**Activity:** In the data below, find the line that contains "split; [exact Hrels|]." and the line that contains "by (simpl; tauto).". Copy both, plus every line between them, exactly.

Saved data entries
[Start of Attachment]

Lemma diff_idempotent_witness :
  _persistEntity (post_subject loadedPost storedPost) = Some loadedPost /\
  _databaseEntity (post_subject loadedPost storedPost) = Some storedPost /\
  embedded_containers_readable (post_subject loadedPost storedPost) loadedPost /\
  columns_equal (utils_model 0) JSON_stringify_model getEntityValue_model
                strict_equals (post_subject loadedPost storedPost) loadedPost /\
  relations_equal strict_equals (post_subject loadedPost storedPost) /\
  sample_columns (post_subject loadedPost storedPost) = Ok [] /\
  buildDiffRelationalColumns (post_subject loadedPost storedPost) = Ok [] /\
  mustBeUpdated
    (snd (sample_assign (post_subject loadedPost storedBareIdPost) (Some storedPost)))
  = false.
Proof.
  assert (Hemb : embedded_containers_readable
                   (post_subject loadedPost storedPost) loadedPost).
  { intros c Hin. each_member Hin reflexivity. }
  assert (Hcols : columns_equal (utils_model 0) JSON_stringify_model
                    getEntityValue_model strict_equals
                    (post_subject loadedPost storedPost) loadedPost).
  { intros c Hin. each_member Hin sample_column_equal. }
  assert (Hrels : relations_equal strict_equals (post_subject loadedPost storedPost)).
  { intros r Hin Hj. each_member Hin ltac:(sample_relation_equal Hj). }
  destruct (diff_idempotent
              (utils_model 0) JSON_stringify_model getEntityValue_model
              (post_subject loadedPost storedPost) loadedPost storedPost
              eq_refl eq_refl Hemb Hcols Hrels) as (Hc & Hr & Hset).
  destruct (Hset (post_subject loadedPost storedBareIdPost) eq_refl eq_refl)
    as (_ & _ & _ & Hm).
  repeat split; auto.
Defined.

Lemma buildDiffRelationalColumns_iff_witness :
  _persistEntity (post_subject bareIdPost storedBareIdPost) = Some bareIdPost /\
  _databaseEntity (post_subject bareIdPost storedBareIdPost) = Some storedBareIdPost /\
  (exists rels,
     buildDiffRelationalColumns (post_subject bareIdPost storedBareIdPost) = Ok rels) /\
  buildDiffRelationalColumns (post_subject bareIdPost storedBareIdPost)
  = Ok [authorRelation] /\
  relation_wf tagsRelation /\ ~ In tagsRelation [authorRelation] /\
  exists u,
    updatedEntityRelationId bareIdPost authorRelation = Ok u /\
    strict_equals u (get storedBareIdPost (rel_name authorRelation)) = false.
Proof.
  assert (Hrels : buildDiffRelationalColumns (post_subject bareIdPost storedBareIdPost)
                  = Ok [authorRelation]) by (vm_compute; reflexivity).
  assert (Hwf : relation_wf tagsRelation).
  { split; [discriminate|]. intros _. split; reflexivity. }
  destruct (buildDiffRelationalColumns_iff
              (post_subject bareIdPost storedBareIdPost)
              bareIdPost storedBareIdPost eq_refl eq_refl) as [Htotal Hspec].
  split; [reflexivity|]. split; [reflexivity|]. split.
  { apply Htotal. intros r Hin Hj.
    each_member Hin ltac:(first [eexists; reflexivity
                                |vm_compute in Hj; discriminate Hj]). }
  split; [exact Hrels|]. split; [exact Hwf|]. split.
  - apply (proj2 (Hspec [authorRelation] tagsRelation Hrels) Hwf).
    left. reflexivity.
  - destruct (proj1 (proj1 (Hspec [authorRelation] authorRelation Hrels))
                    (or_introl eq_refl))
      as (_ & _ & u & Hu & _ & _ & Hne).
    exists u. auto.
Defined.

Lemma relational_column_excluded_witness :
  _persistEntity (post_subject foreignKeyPost storedBareIdPost) = Some foreignKeyPost /\
  _databaseEntity (post_subject foreignKeyPost storedBareIdPost)
  = Some storedBareIdPost /\
  In authorIdColumn (allColumns postMetadata) /\
  isInEmbedded authorIdColumn = false /\
  findRelationWithDbName postMetadata (col_propertyName authorIdColumn)
  = Some authorRelation /\
  (exists cols,
     sample_columns (post_subject foreignKeyPost storedBareIdPost) = Ok cols) /\
  sample_columns (post_subject foreignKeyPost storedBareIdPost) = Ok [authorIdColumn] /\
  (In authorIdColumn [authorIdColumn] <->
   is_nullish (get foreignKeyPost (rel_propertyName authorRelation)) = true).
Proof.
  assert (Hcols : sample_columns (post_subject foreignKeyPost storedBareIdPost)
                  = Ok [authorIdColumn]) by (vm_compute; reflexivity).
  assert (Hin : In authorIdColumn (allColumns postMetadata))
    by (simpl; tauto).
  destruct (relational_column_excluded
              (utils_model 0) JSON_stringify_model getEntityValue_model
              (post_subject foreignKeyPost storedBareIdPost)
              foreignKeyPost storedBareIdPost authorIdColumn
              authorRelation eq_refl eq_refl Hin eq_refl eq_refl)
    as [Htotal Hspec].
  destruct (Hspec [authorIdColumn] Hcols) as (_ & Hiff & _).
  split; [reflexivity|]. split; [reflexivity|]. split; [exact Hin|].
  split; [reflexivity|]. split; [reflexivity|]. split.
  - apply Htotal.
    + intros c Hc. each_member Hc ltac:(eexists; reflexivity).
    + intros c Hc. each_member Hc reflexivity.
  - split; [exact Hcols|].
    exact (Hiff (VNumber 5) (VNumber 6) eq_refl eq_refl eq_refl).
Defined.

(** *** Where the code departs from a reading by value or by kind *)

(** C6, as first stated, fails on a post that names its author by a bare
    foreign-key value: the column [authorId] is diffable and its values
    differ, the property [author] holds the number 5 and no object, and the
    column is left out of the column diff all the same. *)
Lemma relational_column_bare_id_counterexample :
  sample_columns (post_subject bareIdPost storedBareIdPost) = Ok [] /\
  isInEmbedded authorIdColumn = false /\
  findRelationWithDbName postMetadata (col_propertyName authorIdColumn)
  = Some authorRelation /\
  sample_values (post_subject bareIdPost storedBareIdPost) authorIdColumn
  = Ok (VNumber 5, VNumber 6) /\
  diffable bareIdPost authorIdColumn = true /\
  strict_equals (VNumber 5) (VNumber 6) = false /\
  get bareIdPost (rel_propertyName authorRelation) = VNumber 5 /\
  ~ (~ In authorIdColumn [] <->
     instanceof_Object (get bareIdPost (rel_propertyName authorRelation)) = true).
Proof.
  repeat (split; [vm_compute; reflexivity|]).
  intros [H _]. assert (Hn : ~ In authorIdColumn []) by (intros []).
  apply H in Hn. vm_compute in Hn. discriminate Hn.
Qed.

(** C7, as first stated, fails on a post whose category has a two-column
    key: the identifier extracted from the nested object and the composite
    value of the snapshot are equal by value, and the relation is in the
    relation diff all the same, the two being distinct objects. *)
Lemma composite_identifier_counterexample :
  buildDiffRelationalColumns (post_subject categoryPost storedCategoryPost)
  = Ok [categoryRelation] /\
  relation_ids (post_subject categoryPost storedCategoryPost) categoryRelation
  = Ok (categoryId, storedCategoryId) /\
  same_value categoryId storedCategoryId = true /\
  strict_equals categoryId storedCategoryId = false /\
  ~ (In categoryRelation [categoryRelation] <->
     In categoryRelation (allRelations postMetadata) /\
     has_join_column categoryRelation = true /\
     ids_differ_by_value categoryId storedCategoryId = true).
Proof.
  repeat (split; [vm_compute; reflexivity|]).
  intros [H _]. destruct (H (or_introl eq_refl)) as (_ & _ & Hd).
  vm_compute in Hd. discriminate Hd.
Qed.

(** C9, as first stated, fails on the same post: every diffable column and
    every relation identifier is equal by value on the two sides, no
    embedded container is [null], and the relation diff is not empty; once
    the snapshot is assigned, [mustBeUpdated] holds. *)
Lemma value_equal_counterexample :
  columns_equal (utils_model 0) JSON_stringify_model getEntityValue_model
                same_value (post_subject categoryPost storedCategoryPost)
                categoryPost /\
  relations_equal same_value (post_subject categoryPost storedCategoryPost) /\
  embedded_containers_readable (post_subject categoryPost storedCategoryPost)
                               categoryPost /\
  sample_columns (post_subject categoryPost storedCategoryPost) = Ok [] /\
  buildDiffRelationalColumns (post_subject categoryPost storedCategoryPost)
  = Ok [categoryRelation] /\
  buildDiffRelationalColumns (post_subject categoryPost storedCategoryPost)
  <> Ok [] /\
  mustBeUpdated
    (snd (sample_assign (post_subject categoryPost storedBareIdPost)
                        (Some storedCategoryPost)))
  = true.
Proof.
  split.
  { intros c Hin. each_member Hin sample_column_equal. }
  split.
  { intros r Hin Hj. each_member Hin ltac:(sample_relation_equal Hj). }
  split.
  { intros c Hin. each_member Hin reflexivity. }
  repeat (split; [vm_compute; reflexivity|]).
  split; [|vm_compute; reflexivity].
  intros H. vm_compute in H. discriminate H.
Qed.

(* ------------------------------------------------------------------------- *)
(** ** Further properties of the subject *)
(* ------------------------------------------------------------------------- *)

(** *** More on the filter with a throwing callback *)

Lemma filterM_subsequence {A : Type} (f : A -> res bool) (l l' : list A) :
  filterM f l = Ok l' -> subsequence l' l.
Proof.
  revert l'. induction l as [|a t IH]; intros l' H.
  - injection H as <-. constructor.
  - apply filterM_cons_inv in H as (b & r & _ & Hr & ->).
    destruct b; [apply subsequence_keep|apply subsequence_skip]; auto.
Qed.

Lemma subsequence_length {A : Type} (l l' : list A) :
  subsequence l l' -> (List.length l <= List.length l')%nat.
Proof. induction 1; simpl; lia. Qed.

(** A throw of the filter is the throw of the callback on some element. *)
Lemma filterM_throw {A : Type} (f : A -> res bool) (l : list A) (x : exn) :
  filterM f l = Throw x -> exists a, In a l /\ f a = Throw x.
Proof.
  induction l as [|a t IH]; simpl; [discriminate|].
  destruct (f a) as [b|y] eqn:Ha; simpl.
  - destruct (filterM f t) as [r|y]; simpl; [discriminate|].
    intros [= ->]. destruct (IH eq_refl) as (a' & Hin & Ha'). eauto.
  - intros [= ->]. eauto.
Qed.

[End of Attachment]

**Output below:**
  split; [exact Hrels|]. split; [exact Hwf|]. split.
  - apply (proj2 (Hspec [authorRelation] tagsRelation Hrels) Hwf).
    left. reflexivity.
  - destruct (proj1 (proj1 (Hspec [authorRelation] authorRelation Hrels))
                    (or_introl eq_refl))
      as (_ & _ & u & Hu & _ & _ & Hne).
    exists u. auto.
Defined.

Lemma relational_column_excluded_witness :
  _persistEntity (post_subject foreignKeyPost storedBareIdPost) = Some foreignKeyPost /\
  _databaseEntity (post_subject foreignKeyPost storedBareIdPost)
  = Some storedBareIdPost /\
  In authorIdColumn (allColumns postMetadata) /\
  isInEmbedded authorIdColumn = false /\
  findRelationWithDbName postMetadata (col_propertyName authorIdColumn)
  = Some authorRelation /\
  (exists cols,
     sample_columns (post_subject foreignKeyPost storedBareIdPost) = Ok cols) /\
  sample_columns (post_subject foreignKeyPost storedBareIdPost) = Ok [authorIdColumn] /\
  (In authorIdColumn [authorIdColumn] <->
   is_nullish (get foreignKeyPost (rel_propertyName authorRelation)) = true).
Proof.
  assert (Hcols : sample_columns (post_subject foreignKeyPost storedBareIdPost)
                  = Ok [authorIdColumn]) by (vm_compute; reflexivity).
  assert (Hin : In authorIdColumn (allColumns postMetadata))
    by (simpl; tauto).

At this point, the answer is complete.